Hanımı, efendisinin arzusu üzerine ertesi gün o, vaaz için kürsüye çıktığında, orada hanımlar bölümünde bulunur. Hadimi, bir direğin yanında oturmaktadır. Hanım efendi, perdeyi yavaşça aralar, efendisi vaiz efendiye parmağı ile, direğin dibinde oturan zatı işaret eder. Ama vaizin ve Hadiminin dikkatinden kaçmayan bir şey var ki, cami önceki günkü gibi değil, lebalep dolu yani ağzına kadar dolu.

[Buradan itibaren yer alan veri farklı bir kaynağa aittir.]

(** What a tuner plugin is told of the buffers: both are in the registration cache, or
    the graph will register them. *)
Definition regBuff_of {R} (calls : reg_calls R) (comm : creg_comm) (graphId : Z) (s : prep_state (R := R)) (info : ncclTaskColl) : bool :=
  let '(sendSize, recvSize) := reg_sizes comm info in
  let found buff size := match ncclRegFind (kc_cache calls (ps_reg s)) buff size with Some _ => true | None => false end in
  (found (t_sendbuff info) sendSize && found (t_recvbuff info) recvSize) || (negb (graphId =? 2 ^ 64 - 1) && kr_graphRegister comm).

(** The whole of [ncclPrepareTasks]; [tasks] come from the sorter, [queue] is
    [collTaskQueue] so far. *)
Definition ncclPrepareTasks {R} (envSet : bool) (plugin : option tuner) (rowToId : Z -> Z) (NumTypes : Z) (tune : tune_comm) (nvls : bool)
    (calls : reg_calls R) (comm : creg_comm) (runtimeConn profiler : bool) (p : planner) (time : spec_float) (tasks queue : list coll_task) (s : prep_state (R := R))
    : outcome (list coll_task * spec_float * prep_state (R := R)) :=
  '(queue, time) ← queue_tasks envSet plugin (regBuff_of calls comm (pn_capturingGraph p) s) rowToId NumTypes tune nvls (pn_nTasksColl p) time tasks queue;
  '(queue, s) ← prepare_tasks calls (with_persistent comm (pn_capturingGraph p)) runtimeConn profiler queue s;
  Ret (queue, time, s).

(** ** The bins by function, operator and type *)

Lemma fnOpTy_range t : 0 <= fnOpTy t < ncclNumFuncs * ncclNumDevRedOps * ncclNumTypes.
Proof.
  unfold fnOpTy. assert (0 <= func_index (t_func (ftask t)) < 8) by (by destruct (t_func (ftask t))). assert (0 <= redop_index (t_opDev (ftask t)) < 5) by (by destruct (t_opDev (ftask t))).
  assert (0 <= datatype_index (t_datatype (ftask t)) < 12) by (by destruct (t_datatype (ftask t))). unfold ncclNumFuncs, ncclNumDevRedOps, ncclNumTypes. lia.
Qed.

Definition bin_at (lists : list (list coll_task)) (i : Z) : list coll_task := default [] (lists !! Z.to_nat i).

(** The functions, operators and types in the order they first come up. *)
Definition key_order (ts : list coll_task) : list Z := foldl (fun ks t => if decide (fnOpTy t ∈ ks) then ks else ks ++ [fnOpTy t]) [] ts.

Lemma key_order_snoc ts t : key_order (ts ++ [t]) = if decide (fnOpTy t ∈ key_order ts) then key_order ts else key_order ts ++ [fnOpTy t].
Proof. unfold key_order. by rewrite foldl_app. Qed.

(** The bins hold the tasks [ts], the last one first, each in its bin, and the indices
    are those of the bins in use, in the order they came up. *)
Record bins_hold (b : fn_bins) (ts : list coll_task) : Prop := {
  bh_length : length (fb_lists b) = Z.to_nat (ncclNumFuncs * ncclNumDevRedOps * ncclNumTypes);
  bh_indices : NoDup (fb_indices b) /\ forall i, i ∈ fb_indices b -> 0 <= i < ncclNumFuncs * ncclNumDevRedOps * ncclNumTypes;
  bh_used : forall i, 0 <= i -> i ∈ fb_indices b <-> bin_at (fb_lists b) i <> [];
  bh_bin : forall i, 0 <= i -> bin_at (fb_lists b) i = filter (fun t => fnOpTy t = i) ts;
  bh_order : fb_indices b = key_order (reverse ts);
  bh_tasks : (fb_indices b ≫= bin_at (fb_lists b)) ≡ₚ ts;
}.

Lemma no_bins_hold : bins_hold no_bins [].
Proof.
  assert (forall i, bin_at (fb_lists no_bins) i = []) as H by (intros i; unfold bin_at, no_bins; cbn [fb_lists]; destruct (replicate _ _ !! _) eqn:E; [|done]; by apply lookup_replicate in E as [-> _]).
  split; [apply length_replicate|split; [constructor|intros i Hi; by apply not_elem_of_nil in Hi]|..]; [intros i _; rewrite H; split; [intros Hi; by apply not_elem_of_nil in Hi|done]|intros i _; by rewrite H|done|done].
Qed.

Lemma bin_at_set lists i j l : (Z.to_nat i < length lists)%nat -> 0 <= i -> 0 <= j -> bin_at (<[Z.to_nat i := l]> lists) j = if bool_decide (j = i) then l else bin_at lists j.
Proof.
  intros Hi Hi0 Hj. unfold bin_at. case_bool_decide as E; [subst; by rewrite list_lookup_insert_eq|]. rewrite list_lookup_insert_ne; [done|lia].
Qed.
(** The detached element starts a queue, behind all the others. *)
Lemma start_queue s Q p F qs d : progress_rep s Q [p] F qs -> pg_heap s !! (p, f_next) = Some nullptr -> pg_heap s !! (p, f_nextPeer) = Some nullptr -> pg_args s !! p = Some d -> pa_append d ∉ append_of <$> qs ->
  wp (if pg_active s =? nullptr then Ret (set_active s p) else l ← last_next (size (pg_args s)) (pg_heap s) (pg_active s); store_in s l f_next p)
    (fun s' => progress_rep (set_append s' (pa_append d) p) (Q ++ [[p]]) [] F (qs ++ [[d]])).
Proof.
  intros H Hpn Hpp Hd Ha. pose proof (rep_nonempty _ _ _ _ _ H) as Hne. pose proof (rep_size _ _ _ _ _ H) as Hsize. destruct H as [H1 H2 H3 H4 H5 H6 H7 H8 H9]. destruct (H5 p) as (Hp0 & _); [set_solver|].
  assert (p ∉ concat Q) as HpQ by (apply NoDup_app in H4 as (_ & Hx & _); intros Hp'; apply (Hx p Hp'); set_solver). assert (p ∉ F) as HpF by (apply NoDup_app in H4 as (_ & _ & Hx); cbn [app] in Hx; apply NoDup_cons in Hx as [Hx _]; set_solver).
  assert (queue_heads (Q ++ [[p]]) = queue_heads Q ++ [p]) as Eh by (by rewrite heads_app). assert (concat (Q ++ [[p]]) = concat Q ++ [p]) as Ec by (by rewrite concat_take).
  assert (forall h' act, chain f_next h' act (queue_heads Q ++ [p]) -> (forall x, h' !! (x, f_nextPeer) = pg_heap s !! (x, f_nextPeer)) -> (forall x, x ∉ queue_heads Q -> h' !! (x, f_next) = pg_heap s !! (x, f_next)) -> (forall x, is_Some (pg_heap s !! (x, f_next)) -> is_Some (h' !! (x, f_next))) ->
    progress_rep (MkProgress h' (pg_args s) (<[pa_append d := p]> (pg_append s)) act (pg_pool s) (pg_blocks s)) (Q ++ [[p]]) [] F (qs ++ [[d]])) as Hbuild.
  { intros h' act C1 C2 C3 C4. split; cbn [pg_heap pg_args pg_active pg_pool pg_blocks].
    - by rewrite Eh.
    - apply Forall_app. split; [eapply chains_ext; [|exact H2]; intros; apply C2|]. constructor; [|constructor]. split; [done|]. split; [done|]. split; [done|]. exists nullptr. by rewrite C2.
    - eapply chain_ext; [|exact H3]. intros x Hx. apply C3. intros Hh%heads_in; [|done]. apply NoDup_app in H4 as (_ & Hx' & _). apply (Hx' x Hh). set_solver.
    - rewrite Ec. by rewrite <- app_assoc.
    - intros x Hx. rewrite Ec in Hx. destruct (H5 x) as (? & ? & ? & ?); [set_solver|]. rewrite C2. auto.
    - done.
    - apply Forall2_app; [done|]. by repeat constructor.
    - apply Forall2_app; [|constructor; [|constructor]].
      + eapply (tail_ext s); [|exact H8]. intros a Ha'. change (get_append (set_append s (pa_append d) p) a = get_append s a). rewrite get_set_append, bool_decide_false; [done|]. by intros <-.
      + change (get_append (set_append s (pa_append d) p) (pa_append d) = p). by rewrite get_set_append, bool_decide_true.
    - intros a Ha'. rewrite fmap_app in Ha'. change (get_append (set_append s (pa_append d) p) a = nullptr). rewrite get_set_append, bool_decide_false by set_solver. apply H9. set_solver. }
  rewrite (chain_head _ _ _ _ H1). destruct Q as [|q Q].
  - cbn [queue_heads fmap list_fmap wpx]. apply Hbuild; try done. split; [done|]. split; [done|]. by exists nullptr.
  - destruct (last_next_spec (pg_heap s) (queue_heads (q :: Q)) (pg_active s) (size (pg_args s))) as (t & Et & El); [done|done| |].
    { etrans; [|apply le_S, Hsize]. rewrite length_app. transitivity (length (concat (q :: Q))); [|lia]. by apply heads_length. }
    cbn [queue_heads fmap list_fmap]. fold (queue_heads Q). rewrite El. cbn [mbind outcome_bind]. assert (t ∈ queue_heads (q :: Q)) as Hth by by apply last_Some_elem_of. destruct (H5 t) as (_ & [n Hn] & _); [apply elem_of_app; left; by apply heads_in|].
    unfold store_in, store. rewrite Hn. cbn [mbind outcome_bind wpx]. apply Hbuild.
    + eapply lseg_join; [exact H1|done|split; [done|]; split; [done|]; by exists nullptr|]. apply NoDup_app. split; [apply heads_nodup; [done|by apply NoDup_app in H4 as (? & _)]|]. split; [intros x Hx ->%list_elem_of_singleton; apply HpQ; by apply heads_in|apply NoDup_singleton].
    + intros x. apply lookup_insert_ne, fields_ne.
    + intros x Hx. apply lookup_insert_ne. intros [= ->]. done.
    + intros x Hx. apply lookup_insert_is_Some'. by right.
Qed.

Cemaat oturacak yer bulamıyor. Çünkü tabibi hazik onun arızasını tesbit etmiş. Ve o da, arızasının ilmi ile amil olmadığı hali olduğunu anlar ve derhal tevbe eder.
Mühim olan bu arızayı tesbit edebilmek veya bende ne gibi manevi ve ya maddi arıza olabilir diye şuurlaşabilmektir.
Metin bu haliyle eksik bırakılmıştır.